[WHAT YOU NEED TO DO] What do the lines from the top of the data through the line with "context ← DecodeDebugInfo" say? Quote them exactly and include both ends.

(Stored items)
+ + +
Definition LineNumForPcCb (context : LineNumFromPcContext) (address line_num : Z)
  : LineNumFromPcContext * bool :=
  if address_ context <? address then (context, true)
  else (mkLineContext (address_ context) line_num, address =? address_ context).

Definition GetLineNumFromPC (df : DexFile) (code_item_off : Z) (is_static : bool) (method_idx rel_pc : Z)
  : option Z :=
  match GetCodeItem code_item_off with
  | None => Some (-2)
  | Some code_item =>
      context ← DecodeDebugInfo df (Some LineNumForPcCb) None code_item is_static method_idx
                  (mkLineContext rel_pc (u32 (-1)));
      Some (s32 (line_num_ context))
  end.

(** ** What the byte code means

    The operations of a debug sequence, the bytes they are written as, and the positions
    (address and line) they emit. *)
Inductive DebugOp :=
  | AdvancePc (d : Z)
  | AdvanceLine (d : Z)
  | OpStartLocal (reg name type : Z)
  | OpStartLocalExtended (reg name type sig : Z)
  | OpEndLocal (reg : Z)
  | OpRestartLocal (reg : Z)
  | PrologueEnd
  | EpilogueBegin
  | Special (k : Z).

Definition encode_op (op : DebugOp) : list Z :=
  match op with
  | AdvancePc d => DBG_ADVANCE_PC :: EncodeUnsignedLeb128 d
  | AdvanceLine d => DBG_ADVANCE_LINE :: EncodeSignedLeb128 d
  | OpStartLocal r n t =>
      DBG_START_LOCAL :: EncodeUnsignedLeb128 r ++ EncodeUnsignedLeb128 n ++ EncodeUnsignedLeb128 t
  | OpStartLocalExtended r n t s =>
      DBG_START_LOCAL_EXTENDED :: EncodeUnsignedLeb128 r ++ EncodeUnsignedLeb128 n
        ++ EncodeUnsignedLeb128 t ++ EncodeUnsignedLeb128 s
  | OpEndLocal r => DBG_END_LOCAL :: EncodeUnsignedLeb128 r
  | OpRestartLocal r => DBG_RESTART_LOCAL :: EncodeUnsignedLeb128 r
  | PrologueEnd => [DBG_SET_PROLOGUE_END]
  | EpilogueBegin => [DBG_SET_EPILOGUE_BEGIN]
  | Special k => [DBG_FIRST_SPECIAL + k]
  end.
Definition encode_ops (ops : list DebugOp) : list Z := concat (encode_op <$> ops).

(** Operands of their types, registers of the method. *)
Definition wf_op (registers_size : Z) (op : DebugOp) : Prop :=
  let reg r := 0 <= r < registers_size in
  match op with
  | AdvancePc d => is_u 32 d
  | AdvanceLine d => is_s 32 d
  | OpStartLocal r n t => reg r /\ is_u 32 n /\ is_u 32 t
  | OpStartLocalExtended r n t s => reg r /\ is_u 32 n /\ is_u 32 t /\ is_u 32 s
  | OpEndLocal r | OpRestartLocal r => reg r
  | PrologueEnd | EpilogueBegin => True
  | Special k => 0 <= k < 246
  end.
Definition IsReferenceTypes (t : RegType) : bool := IsNonZeroReferenceTypes t || IsZero t.
Definition IsCategory1Types (t : RegType) : bool :=
  IsChar t || IsInteger t || IsFloat t || IsConstant t || IsByte t || IsShort t || IsBoolean t.
Definition IsCategory2Types (t : RegType) : bool := IsLowHalf t.
Definition IsBooleanTypes (t : RegType) : bool := IsBoolean t || IsConstantBoolean t.
Definition IsByteTypes (t : RegType) : bool := IsConstantByte t || IsByte t || IsBoolean t.
Definition IsShortTypes (t : RegType) : bool :=
  IsShort t || IsByte t || IsBoolean t || IsConstantShort t.
Definition IsCharTypes (t : RegType) : bool := IsChar t || IsBooleanTypes t || IsConstantChar t.
Definition IsIntegralTypes (t : RegType) : bool :=
  IsInteger t || IsConstant t || IsByte t || IsShort t || IsChar t || IsBoolean t.
Definition IsArrayIndexTypes (t : RegType) : bool := IsIntegralTypes t.
Definition IsFloatTypes (t : RegType) : bool := IsFloat t || IsConstant t.
Definition IsLongTypes (t : RegType) : bool := IsLongLo t || IsLongConstant t.
Definition IsLongHighTypes (t : RegType) : bool :=
  IsLongHi t || IsPreciseConstantHi t || IsImpreciseConstantHi t.
Definition IsDoubleTypes (t : RegType) : bool := IsDoubleLo t || IsLongConstant t.
Definition IsDoubleHighTypes (t : RegType) : bool :=
  IsDoubleHi t || IsPreciseConstantHi t || IsImpreciseConstantHi t.

(** [GetPrimitiveType]. *)
Definition GetPrimitiveType (t : RegType) : PrimitiveType :=
  if IsNonZeroReferenceTypes t then kPrimNot
  else if IsBooleanTypes t then kPrimBoolean
  else if IsByteTypes t then kPrimByte
  else if IsShortTypes t then kPrimShort
  else if IsCharTypes t then kPrimChar
  else if IsFloat t then kPrimFloat
  else if IsIntegralTypes t then kPrimInt
  else if IsDoubleLo t then kPrimDouble
  else kPrimLong.

Definition HasClass (t : RegType) : bool := negb (klass_ t =? 0).
Definition GetClass (t : RegType) : Z := klass_ t.
Definition GetDescriptor (t : RegType) : list Z := descriptor_ t.

Definition SelectNonConstant (a b : RegType) : RegType := if IsConstantTypes a then b else a.

(** [descriptor_[0] == '[']. *)
Definition array_descriptor (d : list Z) : bool :=
  match d with c :: _ => c =? 0x5b | [] => false end.

(** [entries_[i]] of a search from [primitive_count_] on: the first entry that matches. *)
Fixpoint find_entry (matches : RegType -> option bool) (l : list RegType)
  : option (option RegType) :=
  match l with
  | [] => Some None
  | e :: l' => b ← matches e; if (b : bool) then Some (Some e) else find_entry matches l'
  end.
Lemma merge_primitives um c t t' : cache_ok c -> room 1 c -> is_entry c t -> is_entry c t' ->
  IsReferenceTypes t && IsReferenceTypes t' = false ->
  outcome 1 c (MergeWith um t t' c) (fun c' => above c c' t t').
Proof.
  intros Hok Hroom Ht Ht' Href. unfold MergeWith.
  destruct (IsUndefined t) eqn:Eu; cbn [orb].
  { apply outcome_same; try done. intros v r _. unfold has_type. by kinds t. }
  destruct (IsUndefined t') eqn:Eu'.
  { apply outcome_same; try done. intros v r _. unfold has_type. by kinds t'. }
  destruct (IsConflict t) eqn:Ec.
  { apply outcome_same; try done. intros v r _. unfold has_type. by kinds t. }
  destruct (IsConflict t') eqn:Ec'.
  { apply outcome_same; try done. intros v r _. unfold has_type. by kinds t'. }
  destruct (IsConstant t && IsConstant t') eqn:E1.
  { apply andb_true_iff in E1 as (Hc & Hc').
    eapply outcome_weaken; [done| |by apply MergeConstants_outcome]. cbn beta.
    intros c' m _ _ _ (Hm & Hv). apply above_base; [apply constant_plain; tauto..|done|done]. }
  destruct (IsConstantLo t && IsConstantLo t') eqn:E2.
  { apply andb_true_iff in E2 as (Hc & Hc').
    eapply outcome_weaken; [done| |apply FromCat2ConstLo_outcome; try done].
    - cbn beta. intros c' m _ _ _ Hm. apply above_base; [apply constant_plain; tauto..| |].
      + by eapply const_kind_plain, Hm.
      + destruct Hm as (x & E & _). intros v r _. unfold base_type. by rewrite E.
    - apply lor_range; apply s32_range. }
  destruct (IsConstantHi t && IsConstantHi t') eqn:E3.
  { apply andb_true_iff in E3 as (Hc & Hc').
    eapply outcome_weaken; [done| |apply FromCat2ConstHi_outcome; try done].
    - cbn beta. intros c' m _ _ _ Hm. apply above_base; [apply constant_plain; tauto..| |].
      + by eapply const_kind_plain, Hm.
      + destruct Hm as (x & E & _). intros v r _. unfold base_type. by rewrite E.
    - apply lor_range; apply s32_range. }
  destruct (IsIntegralTypes t && IsIntegralTypes t') eqn:E4.
  { apply andb_true_iff in E4 as (Hi & Hi').
    by apply outcome_same; [|apply primitive_entry, merge_integral_entry|apply merge_integral]. }
  fold (float_or_wide t t'). destruct (float_or_wide t t') eqn:E5.
  { destruct (select_wide t t' 0 0 E5 E1 E2 E3) as (_ & Hp & Hp' & Hs). apply outcome_same; [done| |].
    - unfold SelectNonConstant. by destruct (IsConstantTypes t).
    - apply above_base; try done. intros v r _. by apply select_wide. }
  rewrite Href. apply outcome_same; [done|by apply conflict_entry|apply above_conflict].
Qed.

(** *** References *)

Definition is_reference (r : Z) (k : Z) : Prop :=
  refers (state_of r = Initialized /\ instance_of k (class_of r)) r.
(* ===== verification/CacheInvariant.v ===== *)
(** * The invariant of the register type cache

    Requests to a [RegTypeCache] as the method verifier makes them; every cache that requests can
    reach keeps the invariant of [RegTypeFacts].  What happens at the 65536th entry. *)
From stdpp Require Import list gmap.
From S2P Require Import Prelude.
From S2P Require Import Runtime.
From S2P Require Import Utf.
From S2P Require Import Descriptors.
From S2P Require Import MirrorClass.
From S2P Require Import RegType.
From S2P Require Import RegTypeFacts.
Local Open Scope Z_scope.

Section Requests.
Context {CL : ClassLinker} {Laws : ClassLinkerLaws CL}.

Inductive Request :=
  | RCat1Const (value : Z) (precise : bool)
  | RCat2ConstLo (value : Z) (precise : bool)
  | RCat2ConstHi (value : Z) (precise : bool)
  | RFromClass (descriptor : list Z) (klass : Z) (precise : bool)
  | RFromDescriptor (loader : Z) (descriptor : list Z) (precise : bool)
  | RUninitialized (type : RegType) (allocation_pc : Z)
  | RUninitializedThisArgument (type : RegType)
  | RFromUninitialized (type : RegType)
  | RGetSuperClass (type : RegType)
  | RGetComponentType (array : RegType) (loader : Z)
  | RHighHalf (type : RegType)
  | RMerge (type incoming_type : RegType).

Definition perform (request : Request) (c : RegTypeCache) : option (RegTypeCache * RegType) :=
  match request with
  | RCat1Const value precise => FromCat1Const value precise c
  | RCat2ConstLo value precise => FromCat2ConstLo value precise c
  | RCat2ConstHi value precise => FromCat2ConstHi value precise c
  | RFromClass descriptor klass precise => FromClass descriptor klass precise c
  | RFromDescriptor loader descriptor precise => FromDescriptor loader descriptor precise c
  | RUninitialized type allocation_pc => Uninitialized type allocation_pc c
  | RUninitializedThisArgument type => UninitializedThisArgument type c
  | RFromUninitialized type => FromUninitialized type c
  | RGetSuperClass type => GetSuperClass type c
  | RGetComponentType array loader => GetComponentType array loader c
  | RHighHalf type => HighHalf type c
  | RMerge type incoming_type => SafeMerge type incoming_type c
  end.

(** A descriptor that [IsValidDescriptor] can read to its end. *)
Definition readable (descriptor : list Z) : Prop :=
  descriptor <> [] /\ exists b, IsValidDescriptor (descriptor ++ [0]) = Some b.

(** A type that a [new-instance] or a constructor's [this] may have. *)
Definition declared (type : RegType) : Prop :=
  IsUnresolvedTypes type = true \/ stands_for type (klass_ type).

Definition valid_request (c : RegTypeCache) (request : Request) : Prop :=
  match request with
  | RCat1Const value _ | RCat2ConstLo value _ | RCat2ConstHi value _ => is_s 32 value
  | RFromClass _ klass _ => is_class klass
  | RFromDescriptor _ descriptor _ => readable descriptor
  | RUninitialized type _ | RUninitializedThisArgument type => is_entry c type /\ declared type
  | RFromUninitialized type => is_entry c type /\ IsUninitializedTypes type = true
  | RGetSuperClass type => is_entry c type /\ IsNonZeroReferenceTypes type = true
  | RGetComponentType array _ =>
      is_entry c array /\ IsNonZeroReferenceTypes array = true /\
      (IsUnresolvedTypes array = true -> readable (tail (descriptor_ array))) /\
      readable (descriptor_of (info (MirrorClass.GetComponentType info (klass_ array))))
  | RHighHalf type => is_entry c type
  | RMerge type incoming_type => is_entry c type /\ is_entry c incoming_type
  end.

Lemma any_outcome n m c r Q : (n <= m)%nat -> outcome n c r Q -> outcome m c r (fun _ _ => True).
Proof. intros Hn. by apply outcome_weaken. Qed.

Lemma FindOrAdd_any p k d kl c : cache_ok c -> room 1 c -> (forall e, exists b, p e = Some b) ->
  entry_ok (entries_ c) (length (entries_ c)) (mkRegType k d kl (Z.of_nat (length (entries_ c)))) ->
  outcome 1 c (FindOrAdd p k d kl c) (fun _ _ => True).
Proof. intros. by apply FindOrAdd_outcome. Qed.

Lemma From_outcome loader x d precise c : cache_ok c -> room 1 c -> x = 0x4c \/ x = 0x5b ->
  readable (x :: d) -> outcome 1 c (From loader (x :: d) precise c) (fun _ _ => True).
Proof.
  intros Hok Hroom Hx (_ & b & Hb). unfold From.
  assert (Hmatch : forall e, e ∈ drop primitive_count_ (entries_ c) ->
      exists b, MatchDescriptor (x :: d) precise e = Some b).
  { intros e He. apply list_elem_of_lookup in He as (i & Hi). rewrite lookup_drop in Hi.
    pose proof (ok_entries c Hok (primitive_count_ + i)%nat e ltac:(lia) Hi) as Hent.
    unfold MatchDescriptor, HasClass. case_bool_decide; cbn [negb]; [|eauto].
    destruct (Z.eqb_spec (klass_ e) 0) as [|Hn]; cbn [negb]; [eauto|].
    apply (matching_precision e (klass_ e)); [|done]. unfold entry_ok in Hent.
    destruct (kind e); try done; try (by destruct Hent).
    - by destruct Hent as ((? & _) & _).
    - by destruct Hent as ((? & _) & _). }
  destruct (find_entry_spec _ _ Hmatch) as [(-> & _)|(i & e & -> & Hi & _)]; cbn [mbind option_bind].
  - destruct (Z.eqb_spec (ResolveClass c (x :: d) loader) 0) as [Ek|Hn]; cbn [negb].
    + rewrite Hb. cbn [mbind option_bind]. destruct b.
      * by apply AddEntry_outcome.
      * by apply outcome_same; [|apply conflict_entry|].
    + assert (Hp : proper_class (ResolveClass c (x :: d) loader)).
      { revert Hn. unfold ResolveClass, proper_class. destruct (can_load_classes_ c).
        - intros Hn. by destruct (linker_find loader x d _ Hx (or_introl eq_refl)).
        - destruct (_ && _); intros Hn; [done|].
          by destruct (linker_find loader x d _ Hx (or_intror eq_refl)). }
      destruct (cannot_be_assigned_total _ (proj1 Hp)) as (b' & ->). cbn [mbind option_bind].
      destruct (b' || precise); by apply AddEntry_outcome.
  - rewrite lookup_drop in Hi. apply outcome_same; [done|by eexists|done].
Qed.

Lemma primitive_descriptor_entry x :
  (if x =? 0x5a then Boolean else if x =? 0x42 then Byte else if x =? 0x53 then Short
   else if x =? 0x43 then Char else if x =? 0x49 then Integer
   else if x =? 0x4a then LongLo else if x =? 0x46 then Float
   else if x =? 0x44 then DoubleLo else Conflict) ∈ primitives.
Proof. unfold primitives. apply elem_of_app. left. repeat case_match; rewrite !elem_of_cons; tauto. Qed.

Lemma FromDescriptor_outcome loader d precise c : cache_ok c -> room 1 c -> readable d ->
  outcome 1 c (FromDescriptor loader d precise c) (fun _ _ => True).
Proof.
  intros Hok Hroom Hd. unfold FromDescriptor. destruct d as [|x [|y d]]; [by destruct Hd| |].
  - apply outcome_same; [done| |done]. apply primitive_entry, primitive_descriptor_entry; done.
  - destruct (_ || _) eqn:E.
    + apply From_outcome; try done. by apply orb_true_iff in E as [->%Z.eqb_eq | ->%Z.eqb_eq]; auto.
    + by apply outcome_same; [|apply conflict_entry|].
Qed.

Lemma primitive_type_entry t : RegTypeFromPrimitiveType t ∈ primitives.
Proof. unfold primitives. apply elem_of_app. left. destruct t; rewrite !elem_of_cons; tauto. Qed.

Lemma FromClass_any d k precise c : cache_ok c -> room 1 c -> is_class k ->
  outcome 1 c (FromClass d k precise c) (fun _ _ => True).
Proof.
  intros Hok Hroom Hk. destruct (IsPrimitive info k) eqn:Ep.
  - unfold FromClass. rewrite Ep. apply outcome_same; [done| |done].
    by apply primitive_entry, primitive_type_entry.
  - eapply any_outcome; [done|]. by apply FromClass_outcome.
Qed.

Lemma entry_class c t : cache_ok c -> is_entry c t -> IsNonZeroReferenceTypes t = true ->
  IsUnresolvedTypes t = false -> proper_class (klass_ t).
Proof.
  intros Hok Ht Hn Hu. destruct (entry_invariant c t Hok Ht) as [Hp|(i & _ & _ & He)].
  - repeat (apply elem_of_cons in Hp as [->|Hp]; [done|]). by apply elem_of_nil in Hp.
  - unfold entry_ok in He. kinds t; by destruct He.
Qed.

(** A declared class has an earlier entry. *)
Lemma declared_covered c t : cache_ok c -> is_entry c t -> stands_for t (klass_ t) ->
  proper_class (klass_ t) /\ covered (entries_ c) (length (entries_ c)) (klass_ t).
Proof.
  intros Hok Ht Hs. assert (Hr : IsNonZeroReferenceTypes t = true /\ IsUnresolvedTypes t = false).
  { destruct Hs as (_ & [E|(E & _)]); by kinds t. }
  destruct Hr as (Hr & Hu). split; [by apply (entry_class c)|]. destruct (entry_invariant c t Hok Ht) as [Hp|(i & Hi & Hl & _)].
  - repeat (apply elem_of_cons in Hp as [->|Hp]; [done|]). by apply elem_of_nil in Hp.
  - exists i, t. split; [|done]. apply lookup_lt_Some in Hl. lia.
Qed.

Lemma declared_resolved t : IsUnresolvedTypes t = false -> declared t -> stands_for t (klass_ t).
Proof. intros E [?|?]; [congruence|done]. Qed.

Lemma perform_outcome c request : cache_ok c -> room 2 c -> valid_request c request ->
  outcome 2 c (perform request c) (fun _ _ => True).
Proof.
  intros Hok Hroom Hv. assert (Hroom1 : room 1 c) by (eapply room_weaken; [|done]; lia).
  destruct request as [v p|v p|v p|d k p|loader d p|t pc|t|t|t|t loader|t|t t']; cbn [perform valid_request] in *.
  - eapply any_outcome; [|by apply FromCat1Const_outcome]. lia.
  - eapply any_outcome; [|by apply FromCat2ConstLo_outcome]. lia.
  - eapply any_outcome; [|by apply FromCat2ConstHi_outcome]. lia.
  - eapply any_outcome; [|by apply FromClass_any]. lia.
  - eapply any_outcome; [|by apply FromDescriptor_outcome]. lia.
  - destruct Hv as (Ht & Hd). unfold Uninitialized. destruct (IsUnresolvedTypes t) eqn:Eu;
      (eapply any_outcome; [|apply FindOrAdd_any; eauto]; [lia|]); [done|].
    apply (declared_covered c t); [done..|]. by apply declared_resolved.
  - destruct Hv as (Ht & Hd). unfold UninitializedThisArgument. destruct (IsUnresolvedTypes t) eqn:Eu;
      (eapply any_outcome; [|apply FindOrAdd_any; eauto]; [lia|]); [done|].
    apply (declared_covered c t); [done..|]. by apply declared_resolved.
  - destruct Hv as (Ht & Hd). unfold FromUninitialized. destruct (IsUnresolvedTypes t) eqn:Eu.
    { (eapply any_outcome; [|apply FindOrAdd_any; eauto]); [lia|done..]. }
    assert (Hp : proper_class (klass_ t)) by (apply (entry_class c); [done..|by kinds t|done]).
    destruct (_ && _); [|destruct (IsInstantiable _ _)].
    + (eapply any_outcome; [|apply FindOrAdd_any; eauto]); [lia|done..].
    + (eapply any_outcome; [|apply FindOrAdd_any; eauto]); [lia|done..].
    + by apply outcome_same; [|apply conflict_entry|].
  - destruct Hv as (Ht & Hn). unfold GetSuperClass. destruct (IsUnresolvedTypes t) eqn:Eu; cbn [negb].
    + destruct (_ && _ && _).
      * eapply any_outcome; [|by apply JavaLangObject_outcome]. lia.
      * (eapply any_outcome; [|apply FindOrAdd_any; eauto]); [lia|done..].
    + destruct (Z.eqb_spec (MirrorClass.GetSuperClass info (GetClass t)) 0) as [E|E]; cbn [negb].
      * by apply outcome_same; [|apply zero_entry|].
      * eapply any_outcome; [|apply FromClass_any]; [lia|done|done|].
        destruct (entry_class c t Hok Ht Hn Eu) as (Hk & _).
        by apply (class_super _ _ _ _ _ _ linker_hierarchy).
  - destruct Hv as (Ht & Hn & Hread & Hread'). unfold GetComponentType.
    destruct (IsArrayTypes t) eqn:Ea; cbn [negb]; [|by apply outcome_same; [|apply conflict_entry|]].
    destruct (IsUnresolvedTypes t) eqn:Eu.
    { eapply any_outcome; [|apply FromDescriptor_outcome; auto]. lia. }
    unfold GetClass in *. destruct (IsErroneous _ _).
    { eapply any_outcome; [|apply FromDescriptor_outcome; auto]. lia. }
    assert (Hk : is_class (MirrorClass.GetComponentType info (klass_ t))).
    { destruct (entry_class c t Hok Ht Hn Eu) as (Hk & _).
      apply (class_component _ _ _ _ _ _ linker_hierarchy); [done|].
      unfold IsArrayTypes, named_unresolved in Ea. rewrite Eu in Ea. cbn [andb] in Ea.
      destruct (HasClass t); [|done]. by apply array_component in Ea. }
    destruct (cannot_be_assigned_total _ Hk) as (b & ->). cbn [mbind option_bind].
    eapply any_outcome; [|by apply FromClass_any]. lia.
  - unfold HighHalf. destruct (IsLongLo t); [|destruct (IsDoubleLo t)].
    + apply outcome_same; [done| |done]. apply primitive_entry; [done|].
      unfold primitives. apply elem_of_app. left. rewrite !elem_of_cons. tauto.
    + apply outcome_same; [done| |done]. apply primitive_entry; [done|].
      unfold primitives. apply elem_of_app. left. rewrite !elem_of_cons. tauto.
    + eapply any_outcome; [|apply FromCat2ConstHi_outcome; [done..|]]; [lia|apply s32_range].
  - destruct Hv as (Ht & Ht'). unfold SafeMerge, SafeMergeWith. rewrite (equals_eq c) by done.
    case_bool_decide; [by apply outcome_same|]. eapply any_outcome; [done|].
    by apply (merge_outcome (Obj := {| class_of _ := 0; state_of _ := Initialized; named _ _ := True |})).
Qed.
+ + +
[RESPONSE AREA]
Definition LineNumForPcCb (context : LineNumFromPcContext) (address line_num : Z)
  : LineNumFromPcContext * bool :=
  if address_ context <? address then (context, true)
  else (mkLineContext (address_ context) line_num, address =? address_ context).

Definition GetLineNumFromPC (df : DexFile) (code_item_off : Z) (is_static : bool) (method_idx rel_pc : Z)
  : option Z :=
  match GetCodeItem code_item_off with
  | None => Some (-2)
  | Some code_item =>
      context ← DecodeDebugInfo df (Some LineNumForPcCb) None code_item is_static method_idx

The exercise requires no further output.